*** Block opens ***

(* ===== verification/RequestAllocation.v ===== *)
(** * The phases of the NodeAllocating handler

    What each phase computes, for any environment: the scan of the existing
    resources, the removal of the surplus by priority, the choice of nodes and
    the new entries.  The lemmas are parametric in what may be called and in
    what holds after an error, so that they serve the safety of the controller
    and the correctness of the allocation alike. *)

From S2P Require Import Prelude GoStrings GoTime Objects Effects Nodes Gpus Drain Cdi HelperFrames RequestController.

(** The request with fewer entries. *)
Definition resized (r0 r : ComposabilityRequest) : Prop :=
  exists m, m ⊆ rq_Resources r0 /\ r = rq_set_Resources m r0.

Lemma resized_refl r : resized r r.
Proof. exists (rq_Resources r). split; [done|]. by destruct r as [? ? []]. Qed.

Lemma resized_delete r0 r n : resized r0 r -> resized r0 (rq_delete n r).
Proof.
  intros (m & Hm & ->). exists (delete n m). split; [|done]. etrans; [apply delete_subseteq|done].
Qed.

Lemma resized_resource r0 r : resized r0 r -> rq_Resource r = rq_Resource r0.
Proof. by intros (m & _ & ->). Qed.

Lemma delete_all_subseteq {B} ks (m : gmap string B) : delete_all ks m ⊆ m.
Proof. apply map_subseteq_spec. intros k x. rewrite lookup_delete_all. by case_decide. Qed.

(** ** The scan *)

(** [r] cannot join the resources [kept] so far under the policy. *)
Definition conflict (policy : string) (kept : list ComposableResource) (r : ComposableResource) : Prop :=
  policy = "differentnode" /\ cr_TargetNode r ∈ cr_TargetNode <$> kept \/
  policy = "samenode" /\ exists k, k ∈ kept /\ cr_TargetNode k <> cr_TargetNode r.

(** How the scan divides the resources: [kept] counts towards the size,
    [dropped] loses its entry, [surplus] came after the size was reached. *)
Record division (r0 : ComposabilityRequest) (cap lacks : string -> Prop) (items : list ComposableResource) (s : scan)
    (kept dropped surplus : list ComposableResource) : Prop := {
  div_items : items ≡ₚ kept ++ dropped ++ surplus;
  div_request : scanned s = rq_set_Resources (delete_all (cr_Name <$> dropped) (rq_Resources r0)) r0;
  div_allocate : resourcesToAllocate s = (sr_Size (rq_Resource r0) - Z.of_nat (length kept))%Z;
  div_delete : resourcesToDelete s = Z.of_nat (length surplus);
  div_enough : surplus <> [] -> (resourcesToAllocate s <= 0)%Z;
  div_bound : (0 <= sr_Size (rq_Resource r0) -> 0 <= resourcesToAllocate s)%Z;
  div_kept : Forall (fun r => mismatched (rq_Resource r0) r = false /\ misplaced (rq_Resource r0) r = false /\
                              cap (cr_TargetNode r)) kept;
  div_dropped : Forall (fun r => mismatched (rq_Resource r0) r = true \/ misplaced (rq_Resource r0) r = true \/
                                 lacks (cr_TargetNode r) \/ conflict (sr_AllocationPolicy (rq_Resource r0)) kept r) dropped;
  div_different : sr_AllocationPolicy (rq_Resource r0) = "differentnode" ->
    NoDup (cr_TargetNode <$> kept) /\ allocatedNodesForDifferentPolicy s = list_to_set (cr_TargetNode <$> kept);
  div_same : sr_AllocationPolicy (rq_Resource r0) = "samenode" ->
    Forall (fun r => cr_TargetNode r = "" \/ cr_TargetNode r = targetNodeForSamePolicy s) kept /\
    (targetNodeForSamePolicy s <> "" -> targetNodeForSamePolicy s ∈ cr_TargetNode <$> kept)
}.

*** Block closes ***
*** Block opens ***

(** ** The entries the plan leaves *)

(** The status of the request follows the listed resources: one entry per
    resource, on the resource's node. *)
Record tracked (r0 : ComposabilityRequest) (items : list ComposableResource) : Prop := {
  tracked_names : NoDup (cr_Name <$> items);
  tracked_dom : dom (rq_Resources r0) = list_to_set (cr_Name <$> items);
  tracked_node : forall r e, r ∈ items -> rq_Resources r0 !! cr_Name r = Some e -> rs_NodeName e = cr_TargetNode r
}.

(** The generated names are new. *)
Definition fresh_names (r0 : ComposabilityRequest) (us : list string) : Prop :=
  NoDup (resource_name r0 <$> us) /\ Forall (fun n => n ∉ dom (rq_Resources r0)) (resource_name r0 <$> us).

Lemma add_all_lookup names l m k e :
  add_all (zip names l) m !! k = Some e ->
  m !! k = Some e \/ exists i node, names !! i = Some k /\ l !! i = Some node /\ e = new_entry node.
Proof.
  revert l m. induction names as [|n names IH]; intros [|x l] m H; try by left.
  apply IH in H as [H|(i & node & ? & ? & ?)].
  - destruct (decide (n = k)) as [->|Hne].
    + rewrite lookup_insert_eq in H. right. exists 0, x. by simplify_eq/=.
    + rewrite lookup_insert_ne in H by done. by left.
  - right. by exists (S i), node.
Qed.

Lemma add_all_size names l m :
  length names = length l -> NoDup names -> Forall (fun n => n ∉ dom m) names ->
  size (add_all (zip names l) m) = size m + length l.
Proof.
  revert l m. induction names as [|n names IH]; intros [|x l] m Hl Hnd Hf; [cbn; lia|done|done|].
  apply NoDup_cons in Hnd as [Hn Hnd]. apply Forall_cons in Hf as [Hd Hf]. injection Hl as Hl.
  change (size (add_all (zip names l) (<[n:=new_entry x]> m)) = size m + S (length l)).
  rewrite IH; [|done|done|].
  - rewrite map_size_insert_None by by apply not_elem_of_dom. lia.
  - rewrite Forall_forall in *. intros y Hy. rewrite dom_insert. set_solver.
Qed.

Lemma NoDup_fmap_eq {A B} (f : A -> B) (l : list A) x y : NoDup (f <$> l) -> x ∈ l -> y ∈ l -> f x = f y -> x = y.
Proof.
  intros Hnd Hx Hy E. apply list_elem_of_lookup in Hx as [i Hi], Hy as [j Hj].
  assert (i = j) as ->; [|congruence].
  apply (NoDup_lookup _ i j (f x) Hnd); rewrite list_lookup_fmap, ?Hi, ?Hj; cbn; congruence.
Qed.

*** Block closes ***

From the listing above, return the lines starting at the one with "delete_all ks m ⊆ m." and ending at the one with "cr_TargetNode <$> kept \/", both kept, exactly as they appear and nothing more.

Lemma delete_all_subseteq {B} ks (m : gmap string B) : delete_all ks m ⊆ m.
Proof. apply map_subseteq_spec. intros k x. rewrite lookup_delete_all. by case_decide. Qed.

(** ** The scan *)

(** [r] cannot join the resources [kept] so far under the policy. *)
Definition conflict (policy : string) (kept : list ComposableResource) (r : ComposableResource) : Prop :=
  policy = "differentnode" /\ cr_TargetNode r ∈ cr_TargetNode <$> kept \/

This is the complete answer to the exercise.